Both H4K20 mono-methylation and H3K56 acetylation mark transcription-dependent histone turnover in fission yeast. Schizosaccharomyces pombe

Nucleosome dynamics facilitated by histone turnover is required for transcription as well as DNA replication and repair. Histone turnover is often associated with various histone modifications such as H3K56 acetylation (H3K56Ac), H3K36 methylation (H3K36me), and H4K20 methylation (H4K20me). In order to correlate histone modifications and transcription-dependent histone turnover, we performed genome wide analyses for euchromatic regions in G2/M-arrested fission yeast. The results show that transcription-dependent histone turnover at 5’ promoter and 3’ termination regions is directly correlated with the occurrence of H3K56Ac and H4K20 mono-methylation (H4K20me1) in actively transcribed genes. Furthermore, the increase of H3K56Ac and H4K20me1 and antisense RNA production was observed in the absence of the histone H3K36 methyltransferase Set2 and histone deacetylase complex (HDAC) that are involved in the suppression of histone turnover within the coding regions. These results together indicate that H4K20me1 as well as H3K56Ac are bona fide marks for transcription-dependent histone turnover in fission yeast.
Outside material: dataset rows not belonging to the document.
(** * mastodon_bot_safe.py: the decision engine of the anti-spam Mastodon bot

    A shallow embedding of [src/mastodon_bot_safe.py].  Python [int]s are
    [Z]; [str]s are [string]s holding the UTF-8 bytes of the text; lists are
    [list]s; the [state] dictionary is the record [State].  Everything the
    program reads from outside (clocks, the random generator, the directory
    listing, the answers of the Mastodon server) comes from the [World],
    one tape per source, and everything it does to the outside (sleeps,
    remote calls, the state file) is written back to the [World]. *)

From Stdlib Require Import ZArith List String Ascii Bool Lia QArith Lqa Permutation.
From Stdlib Require Import DecimalString.
Import ListNotations.

Local Open Scope string_scope.
Local Open Scope list_scope.
Local Open Scope Z_scope.

Set Implicit Arguments.

(** ** Python values used by the program *)

(** [l[-n:]] on a list. *)
Definition last_n {A : Type} (n : nat) (l : list A) : list A :=
  skipn (List.length l - n) l.

(** [str(i)] for an [int]. *)
Definition str_of_int (z : Z) : string := NilZero.string_of_int (Z.to_int z).

(** [f"{n:02d}"] and [f"{n:04d}"] for the non-negative fields of a date. *)
Definition pad2 (n : Z) : string :=
  if n <? 10 then String.append "0" (str_of_int n) else str_of_int n.

Definition pad4 (n : Z) : string :=
  if n <? 10 then String.append "000" (str_of_int n)
  else if n <? 100 then String.append "00" (str_of_int n)
  else if n <? 1000 then String.append "0" (str_of_int n)
  else str_of_int n.

(** An identifier as the Mastodon client hands it over: [None], an [int]
    or a [str]. *)
Inductive pyid : Type :=
| IdNone
| IdInt (z : Z)
| IdStr (s : string).

(** [str(x)] *)
Definition str (x : pyid) : string :=
  match x with
  | IdNone => "None"
  | IdInt z => str_of_int z
  | IdStr s => s
  end.

(** [bool(x)]: [None], [0] and [""] are false. *)
Definition truthy (x : pyid) : bool :=
  match x with
  | IdNone => false
  | IdInt z => negb (z =? 0)
  | IdStr s => negb (s =? "")%string
  end.

(** [a == b] on identifiers: an [int] never equals a [str]. *)
Definition pyid_eqb (a b : pyid) : bool :=
  match a, b with
  | IdNone, IdNone => true
  | IdInt x, IdInt y => x =? y
  | IdStr x, IdStr y => (x =? y)%string
  | _, _ => false
  end.

(** [bool(s)] for a [str]. *)
Definition nonempty (s : string) : bool := negb (s =? "")%string.

(** [x in l] for a list (or the set built from it) of strings. *)
Definition mem (x : string) (l : list string) : bool :=
  existsb (String.eqb x) l.

(** *** [str.lower], [in] and [str.strip] on UTF-8 text *)

(** [str.lower()]: only the letters A-Z matter to the ASCII needles that
    [_needs_backoff] looks for; bytes of multi-byte characters are kept. *)
Definition lower_ascii (c : ascii) : ascii :=
  let n := nat_of_ascii c in
  if (Nat.leb 65 n && Nat.leb n 90)%bool then ascii_of_nat (n + 32) else c.

Fixpoint lower (s : string) : string :=
  match s with
  | EmptyString => EmptyString
  | String c s' => String (lower_ascii c) (lower s')
  end.

(** [needle in s] *)
Fixpoint contains (needle s : string) : bool :=
  (String.prefix needle s
   || match s with
      | EmptyString => false
      | String _ s' => contains needle s'
      end)%bool.

Definition bytes (l : list nat) : string :=
  string_of_list_ascii (map ascii_of_nat l).

(** The characters for which [str.isspace] holds, in UTF-8: U+0009-000D,
    U+001C-0020, U+0085, U+00A0, U+1680, U+2000-200A, U+2028, U+2029,
    U+202F, U+205F, U+3000. *)
Definition whitespace : list string :=
  map bytes
    [ [9]; [10]; [11]; [12]; [13]; [28]; [29]; [30]; [31]; [32];
      [194; 133]; [194; 160]; [225; 154; 128];
      [226; 128; 128]; [226; 128; 129]; [226; 128; 130]; [226; 128; 131];
      [226; 128; 132]; [226; 128; 133]; [226; 128; 134]; [226; 128; 135];
      [226; 128; 136]; [226; 128; 137]; [226; 128; 138];
      [226; 128; 168]; [226; 128; 169]; [226; 128; 175];
      [226; 129; 159]; [227; 128; 128] ]%nat.

Definition drop (n : nat) (s : string) : string :=
  String.substring n (String.length s - n) s.

Definition rev_string (s : string) : string :=
  string_of_list_ascii (rev (list_ascii_of_string s)).

(** Drops leading members of [ws]; [fuel] bounds the number of rounds. *)
Fixpoint lstrip_with (ws : list string) (fuel : nat) (s : string) : string :=
  match fuel with
  | O => s
  | S fuel' =>
      match find (fun w => String.prefix w s) ws with
      | Some w => lstrip_with ws fuel' (drop (String.length w) s)
      | None => s
      end
  end.

Definition lstrip (s : string) : string :=
  lstrip_with whitespace (String.length s) s.

Definition rstrip (s : string) : string :=
  rev_string
    (lstrip_with (map rev_string whitespace) (String.length s) (rev_string s)).

(** [s.strip()] *)
Definition strip (s : string) : string := rstrip (lstrip s).

(** ** Configuration constants *)

Definition IMAGE_RECENCY_DAYS : Z := 14.
Definition NO_POST_START_HOUR : Z := 23.
Definition NO_POST_END_HOUR : Z := 7.
Definition MAX_POSTS_PER_DAY : Z := 4.
Definition MAX_ENGAGEMENTS_PER_DAY : Z := 10.
Definition MAX_POSTS_PER_HOUR : Z := 2.
Definition MAX_ENGAGEMENTS_PER_HOUR : Z := 3.
Definition DELAY_POST_MIN_S : Z := 8.
Definition DELAY_POST_MAX_S : Z := 28.
Definition DELAY_ENGAGE_MIN_S : Z := 12.
Definition DELAY_ENGAGE_MAX_S : Z := 45.
Definition MAX_IMG_GMGN_PER_DAY : Z := 2.
Definition MAX_SHORT_LINK_PER_DAY : Z := 2.
Definition MAX_GMGN_LONG_PER_DAY : Z := 1.

Definition SITE_URL : string := "https://louphi1987.github.io/Site_de_Louphi/".
Definition OPENSEA_URL : string := "https://opensea.io/collection/loufis-art".

Definition GM_SHORT : list string :=
  [ "GM ☀️"; "GM ✨"; "GM 🌞"; "GM 🌿"; "GM 👋" ].
Definition GN_SHORT_BASE : list string :=
  [ "GN"; "Gn"; "gn"; "Good night"; "Night" ].
Definition RANDOM_GN_EMOJIS : list string :=
  [ "🌙"; "✨"; "⭐"; "💤"; "🌌"; "🫶"; "💫"; "😴"; "🌠" ].
Definition GM_LONG : list string :=
  [ "GM 🌱 Wishing you a day full of creativity and light.";
    "GM ✨ New day, new brushstrokes.";
    "GM 🌊 Let's dive into imagination today." ].
Definition GN_LONG : list string :=
  [ "Good night 🌙💫 May your dreams be as colorful as art.";
    "GN 🌌 See you in tomorrow’s stories.";
    "Resting the canvas for tomorrow’s colors. GN ✨" ].
Definition LINK_POOLS : list string := [ SITE_URL; OPENSEA_URL ].
Definition COMMENT_SHORT : list string :=
  [ "Thanks for the mention!"; "Appreciate it 🙏";
    "Thanks for looping me in ✨"; "Thanks!" ].
Definition COMMENT_EMOJIS : list string :=
  [ "🔥"; "👍"; "👏"; "😍"; "✨"; "🫶"; "🎉"; "💯"; "🤝"; "⚡"; "🌟" ].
Overall design: For histone turnover experiment : yeast cells ectopically expressing C-terminal Flag-tagged H3.2 (hht+2) under the control of sucrose-inducible promoter (inv1+) were synchronized, and H3-Flag was induced under G2/M arrest conditions to minimize the effect of replication-dependent histone deposition. Chromatin immunoprecipitation (ChIP) against anti-FLAG antibody was performed in wild type cells. For ChIP experiment : ChIP against H3, H3K56Ac, H4K20me1, H4K20me3 was performed for a wild type strain and strains lacking Set2 and Alp13. Each experiment was performed twice in biological replicates. All ChIP experiments were performed at G2/M arrested condition. For RNA experiment : Total RNA was prepared from cells arrested in G2/M followed by mRNA isolation with the magnetic method.